(* ===== verification/LoginLimit.v ===== *)
(** * The enrollment limit, one request at a time

    A login is two database statements made by different calls
    (src/cli/server/auth.go: [GetUser], then [Login] on the object it
    returned; src/cli/server/dbaccessor.go).  Run one after the other, logins
    respect the limit, for every registry that keeps the laws; file EnrollRace
    has what happens when they are interleaved. *)

From S2P Require Import Prelude GoStrings GoFmt GoJson CopError Registry Database DbAccessor Util GoUnmarshal Config Register.

Section sequential.
Context {W : Type} (R : UserRegistry W) `{L : !RegistryLaws R}.

(** What the authentication wrapper does for one request. *)
Definition login (id pwd : string) : comp W unit :=
  u ← GetUser R id []; Login u pwd.

(** Requests one after the other: how many were accepted, and the state. *)
Fixpoint run_logins (id : string) (pwds : list string) (w : W) : Z * W :=
  match pwds with
  | [] => (0%Z, w)
  | p :: pwds =>
      let '(o, w') := login id p w in
      let '(n, w'') := run_logins id pwds w' in
      ((if is_ok o then n + 1 else n)%Z, w'')
  end.

Lemma login_run w id v p :
  reg_inv w -> rv_users (reg_view w) !! id = Some v ->
  match spec_login v p with
  | Some v' => exists w', login id p w = (Ok tt, w') /\ reg_inv w'
      /\ rv_users (reg_view w') !! id = Some v'
  | None => exists e, login id p w = (Err e, w)
  end.
Proof.
  intros Hw Hv. destruct (law_GetUser_found w id [] v Hw Hv) as (u & Hu & _).
  pose proof (law_Login w id [] v u p Hw Hv Hu) as HL. unfold login.
  rewrite (bind_ok _ _ _ _ _ Hu). destruct (spec_login v p) as [v'|]; [|exact HL].
  destruct HL as (w' & HL & Hw' & Hvw). exists w'. split; [done|]. split; [done|].
  rewrite Hvw. apply lookup_insert_eq.
Qed.

Lemma run_logins_bound id pwds : forall w v,
  reg_inv w -> rv_users (reg_view w) !! id = Some v ->
  (0 < uv_max v < 2 ^ 63)%Z -> (0 <= uv_state v)%Z ->
  (0 <= (run_logins id pwds w).1 <= Z.max 0 (uv_max v - uv_state v))%Z
  /\ reg_inv (run_logins id pwds w).2
  /\ exists v', rv_users (reg_view (run_logins id pwds w).2) !! id = Some v'
     /\ uv_state v' = (uv_state v + (run_logins id pwds w).1)%Z /\ uv_max v' = uv_max v.
Proof.
  induction pwds as [|p pwds IH]; intros w v Hw Hv Hmax Hst; simpl.
  { split; [lia|]. split; [done|]. exists v. split; [done|]. lia. }
  pose proof (login_run w id v p Hw Hv) as HL.
  destruct (spec_login v p) as [v'|] eqn:Es.
  - destruct HL as (w' & -> & Hw' & Hv').
    unfold spec_login in Es. destruct (negb _); [done|].
    rewrite (proj2 (Z.ltb_ge (uv_max v) 0)) in Es by lia.
    rewrite (proj2 (Z.eqb_neq (uv_max v) 0)), Z.geb_leb in Es by lia. simpl in Es.
    destruct (Z.leb_spec (uv_max v) (uv_state v)); [done|]. injection Es as <-.
    assert (E : wrap64 (uv_state v + 1) = (uv_state v + 1)%Z) by (apply wrap64_id; unfold int64_range; lia).
    rewrite E in Hv'. destruct (IH w' _ Hw' Hv') as (Hb & Hi & v2 & Hv2 & Hs2 & Hm2); simpl; [lia..|].
    destruct (run_logins id pwds w') as [n w2]; simpl in *.
    split; [lia|]. split; [done|]. exists v2. split; [done|]. lia.
  - destruct HL as [e ->]. destruct (IH w v Hw Hv Hmax Hst) as (Hb & Hi & H).
    by destruct (run_logins id pwds w) as [n w2].
Qed.
End sequential.

(** (C27) Sequential logins respect the enrollment limit on the database: of any
    sequence of login attempts, with any passwords, at most as many are
    accepted as the limit leaves, and the user's counter has grown by exactly
    the number accepted. *)
Theorem sequential_logins_bounded h d id v pwds :
  db_inv d -> rv_users (db_view d) !! id = Some v ->
  (0 < uv_max v < 2 ^ 63)%Z -> (0 <= uv_state v)%Z ->
  let R := accessor_registry (Accessor.mkAccessor (Some h)) in
  (0 <= (run_logins R id pwds d).1 <= Z.max 0 (uv_max v - uv_state v))%Z
  /\ exists v', rv_users (db_view (run_logins R id pwds d).2) !! id = Some v'
     /\ uv_state v' = (uv_state v + (run_logins R id pwds d).1)%Z.
Proof.
  intros Hd Hv Hmax Hst R.
  destruct (@run_logins_bound _ R (accessor_laws h) id pwds d v Hd Hv Hmax Hst) as (Hb & _ & v' & H1 & H2 & _).
  split; [done|]. by exists v'.
Qed.

Definition race_user (limit : Z) : UserRecord :=
  Accessor.set_max limit (Accessor.new_record (mkUserInfo "bob" "pw" "client" "" [])).

Definition race_db (limit : Z) : DB := mkDB [race_user limit] [] [] 0 (fun _ => 0%Z) 0 [].

Lemma race_db_inv limit : db_inv (race_db limit).
Proof. split; [done|]. split; [apply NoDup_singleton|apply NoDup_nil_2]. Qed.

Lemma sequential_logins_bounded_witness :
  (0 <= (run_logins (accessor_registry (Accessor.mkAccessor (Some sqlite3))) "bob"
           ["pw"; "no"; "pw"; "pw"] (race_db 2)).1 <= 2)%Z
  /\ exists v', rv_users (db_view (run_logins (accessor_registry (Accessor.mkAccessor (Some sqlite3)))
       "bob" ["pw"; "no"; "pw"; "pw"] (race_db 2)).2) !! "bob" = Some v' /\ uv_state v' = 2%Z.
Proof.
  destruct (sequential_logins_bounded sqlite3 (race_db 2) "bob"
    (mkUserView (mkUserInfo "bob" "pw" "client" "" []) 0 2) ["pw"; "no"; "pw"; "pw"]
    (race_db_inv 2) ltac:(vm_compute; reflexivity) ltac:(simpl; lia) ltac:(simpl; lia)) as [H1 [v' [H2 H3]]].
  split; [exact H1|]. exists v'. split; [exact H2|]. rewrite H3. vm_compute. reflexivity.
Defined.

* * *

● About this exercise
Take from the listing above each line containing "unfold".

● Exercise response
  pose proof (law_Login w id [] v u p Hw Hv Hu) as HL. unfold login.
    unfold spec_login in Es. destruct (negb _); [done|].
    assert (E : wrap64 (uv_state v + 1) = (uv_state v + 1)%Z) by (apply wrap64_id; unfold int64_range; lia).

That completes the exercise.